··· Exercise data ···

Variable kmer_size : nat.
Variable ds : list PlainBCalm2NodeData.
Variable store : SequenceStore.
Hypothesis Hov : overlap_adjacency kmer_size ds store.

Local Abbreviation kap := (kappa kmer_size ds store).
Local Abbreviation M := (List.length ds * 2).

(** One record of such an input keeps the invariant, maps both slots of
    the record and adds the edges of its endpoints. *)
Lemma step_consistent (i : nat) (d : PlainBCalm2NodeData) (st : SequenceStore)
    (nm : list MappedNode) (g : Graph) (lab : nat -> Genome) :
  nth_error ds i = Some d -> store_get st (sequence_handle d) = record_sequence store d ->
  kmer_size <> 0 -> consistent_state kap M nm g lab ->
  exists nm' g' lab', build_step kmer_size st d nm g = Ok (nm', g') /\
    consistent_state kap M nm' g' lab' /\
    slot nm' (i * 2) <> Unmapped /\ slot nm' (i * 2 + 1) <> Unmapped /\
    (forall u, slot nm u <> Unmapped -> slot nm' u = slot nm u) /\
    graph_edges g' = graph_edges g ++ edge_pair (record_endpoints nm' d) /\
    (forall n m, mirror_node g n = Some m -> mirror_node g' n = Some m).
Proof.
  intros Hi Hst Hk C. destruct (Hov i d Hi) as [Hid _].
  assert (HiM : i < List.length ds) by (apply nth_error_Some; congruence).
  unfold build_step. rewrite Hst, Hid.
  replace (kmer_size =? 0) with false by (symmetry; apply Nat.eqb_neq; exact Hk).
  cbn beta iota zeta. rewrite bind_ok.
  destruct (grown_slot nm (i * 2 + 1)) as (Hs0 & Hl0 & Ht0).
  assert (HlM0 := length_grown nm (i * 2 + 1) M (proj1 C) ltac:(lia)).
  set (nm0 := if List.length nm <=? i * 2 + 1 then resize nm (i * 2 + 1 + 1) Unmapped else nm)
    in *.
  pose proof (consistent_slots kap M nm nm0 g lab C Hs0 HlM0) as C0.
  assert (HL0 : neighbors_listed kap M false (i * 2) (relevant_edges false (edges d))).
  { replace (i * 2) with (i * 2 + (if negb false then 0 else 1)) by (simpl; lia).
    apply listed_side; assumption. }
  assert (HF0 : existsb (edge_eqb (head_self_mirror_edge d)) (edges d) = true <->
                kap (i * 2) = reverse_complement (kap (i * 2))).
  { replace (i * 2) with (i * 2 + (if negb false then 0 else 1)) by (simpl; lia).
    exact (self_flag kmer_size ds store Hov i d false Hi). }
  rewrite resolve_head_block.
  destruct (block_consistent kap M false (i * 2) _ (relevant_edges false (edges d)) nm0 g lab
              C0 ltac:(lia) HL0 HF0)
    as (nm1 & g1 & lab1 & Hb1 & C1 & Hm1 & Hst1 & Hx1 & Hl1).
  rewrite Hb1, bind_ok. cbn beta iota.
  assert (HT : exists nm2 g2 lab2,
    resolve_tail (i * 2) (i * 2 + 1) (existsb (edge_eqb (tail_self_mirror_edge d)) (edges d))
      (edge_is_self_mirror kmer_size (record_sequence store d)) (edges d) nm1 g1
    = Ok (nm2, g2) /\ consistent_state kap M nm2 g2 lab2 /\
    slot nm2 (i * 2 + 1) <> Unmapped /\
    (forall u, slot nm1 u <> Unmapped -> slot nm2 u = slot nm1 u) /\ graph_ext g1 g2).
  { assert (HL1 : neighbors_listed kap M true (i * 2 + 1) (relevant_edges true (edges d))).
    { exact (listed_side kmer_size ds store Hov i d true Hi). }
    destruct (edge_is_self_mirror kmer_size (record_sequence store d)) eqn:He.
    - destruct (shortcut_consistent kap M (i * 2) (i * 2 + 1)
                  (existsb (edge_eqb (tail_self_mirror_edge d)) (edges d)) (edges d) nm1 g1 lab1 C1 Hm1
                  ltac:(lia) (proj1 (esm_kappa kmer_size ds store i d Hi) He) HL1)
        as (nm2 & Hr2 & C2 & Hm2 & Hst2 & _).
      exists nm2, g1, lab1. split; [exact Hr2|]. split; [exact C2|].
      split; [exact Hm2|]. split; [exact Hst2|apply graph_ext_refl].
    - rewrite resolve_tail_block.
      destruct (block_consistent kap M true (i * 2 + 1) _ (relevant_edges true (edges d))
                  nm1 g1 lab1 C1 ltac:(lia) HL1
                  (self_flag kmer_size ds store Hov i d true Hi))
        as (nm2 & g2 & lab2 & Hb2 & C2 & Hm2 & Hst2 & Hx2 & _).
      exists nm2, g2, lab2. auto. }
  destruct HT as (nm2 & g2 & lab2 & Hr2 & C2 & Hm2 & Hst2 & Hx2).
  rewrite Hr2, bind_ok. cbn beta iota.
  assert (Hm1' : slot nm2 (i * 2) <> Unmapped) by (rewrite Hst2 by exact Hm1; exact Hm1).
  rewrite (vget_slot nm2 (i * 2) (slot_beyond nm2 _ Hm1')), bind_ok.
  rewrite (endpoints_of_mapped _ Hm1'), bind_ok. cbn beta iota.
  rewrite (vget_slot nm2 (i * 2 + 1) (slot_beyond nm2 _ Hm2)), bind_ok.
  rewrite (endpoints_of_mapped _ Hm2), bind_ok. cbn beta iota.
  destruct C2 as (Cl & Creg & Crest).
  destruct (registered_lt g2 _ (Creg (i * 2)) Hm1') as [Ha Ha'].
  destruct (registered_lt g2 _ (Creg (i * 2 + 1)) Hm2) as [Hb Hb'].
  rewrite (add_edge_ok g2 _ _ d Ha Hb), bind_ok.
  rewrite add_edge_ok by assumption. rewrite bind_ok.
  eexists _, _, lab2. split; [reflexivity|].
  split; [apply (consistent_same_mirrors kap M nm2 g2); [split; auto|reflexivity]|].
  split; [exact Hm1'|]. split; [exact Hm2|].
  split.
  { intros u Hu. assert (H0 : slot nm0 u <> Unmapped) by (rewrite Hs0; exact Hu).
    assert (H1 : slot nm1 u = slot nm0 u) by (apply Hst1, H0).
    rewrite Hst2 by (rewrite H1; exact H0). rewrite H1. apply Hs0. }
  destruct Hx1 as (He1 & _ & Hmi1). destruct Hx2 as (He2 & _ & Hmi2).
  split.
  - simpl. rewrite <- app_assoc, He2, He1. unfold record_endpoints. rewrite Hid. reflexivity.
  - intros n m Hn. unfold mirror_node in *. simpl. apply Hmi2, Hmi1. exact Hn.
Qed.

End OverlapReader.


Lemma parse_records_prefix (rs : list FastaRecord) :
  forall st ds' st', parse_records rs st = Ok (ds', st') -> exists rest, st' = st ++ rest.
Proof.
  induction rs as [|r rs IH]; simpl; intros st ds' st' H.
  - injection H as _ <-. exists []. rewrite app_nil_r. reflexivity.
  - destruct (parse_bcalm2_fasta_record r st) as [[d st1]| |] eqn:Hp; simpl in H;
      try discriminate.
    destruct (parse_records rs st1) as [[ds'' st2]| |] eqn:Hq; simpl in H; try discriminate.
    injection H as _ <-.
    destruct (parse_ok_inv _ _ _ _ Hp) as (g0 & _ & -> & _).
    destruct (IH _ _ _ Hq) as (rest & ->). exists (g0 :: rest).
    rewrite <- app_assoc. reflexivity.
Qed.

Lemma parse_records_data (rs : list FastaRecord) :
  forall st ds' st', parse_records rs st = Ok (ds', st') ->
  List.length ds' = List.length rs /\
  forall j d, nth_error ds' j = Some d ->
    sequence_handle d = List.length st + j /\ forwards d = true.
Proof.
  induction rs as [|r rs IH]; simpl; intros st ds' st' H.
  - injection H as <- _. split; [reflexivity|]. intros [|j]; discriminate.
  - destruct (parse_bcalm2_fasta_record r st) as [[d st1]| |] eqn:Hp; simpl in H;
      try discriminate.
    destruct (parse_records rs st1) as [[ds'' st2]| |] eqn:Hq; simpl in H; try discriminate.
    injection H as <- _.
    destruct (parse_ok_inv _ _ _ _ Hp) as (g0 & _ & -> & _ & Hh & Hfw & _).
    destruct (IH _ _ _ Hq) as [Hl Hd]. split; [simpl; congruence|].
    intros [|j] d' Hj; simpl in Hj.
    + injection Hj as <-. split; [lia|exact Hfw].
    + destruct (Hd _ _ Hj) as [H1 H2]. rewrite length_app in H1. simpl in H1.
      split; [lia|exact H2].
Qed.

···

Directions for this task: Look through the data above and return exactly the lines from the one that contains "List.length ds' = List.length rs /\" to the one that contains "- injection H as <- _.", inclusive, with nothing else.

Solution for this problem:
  List.length ds' = List.length rs /\
  forall j d, nth_error ds' j = Some d ->
    sequence_handle d = List.length st + j /\ forwards d = true.
Proof.
  induction rs as [|r rs IH]; simpl; intros st ds' st' H.
  - injection H as <- _. split; [reflexivity|]. intros [|j]; discriminate.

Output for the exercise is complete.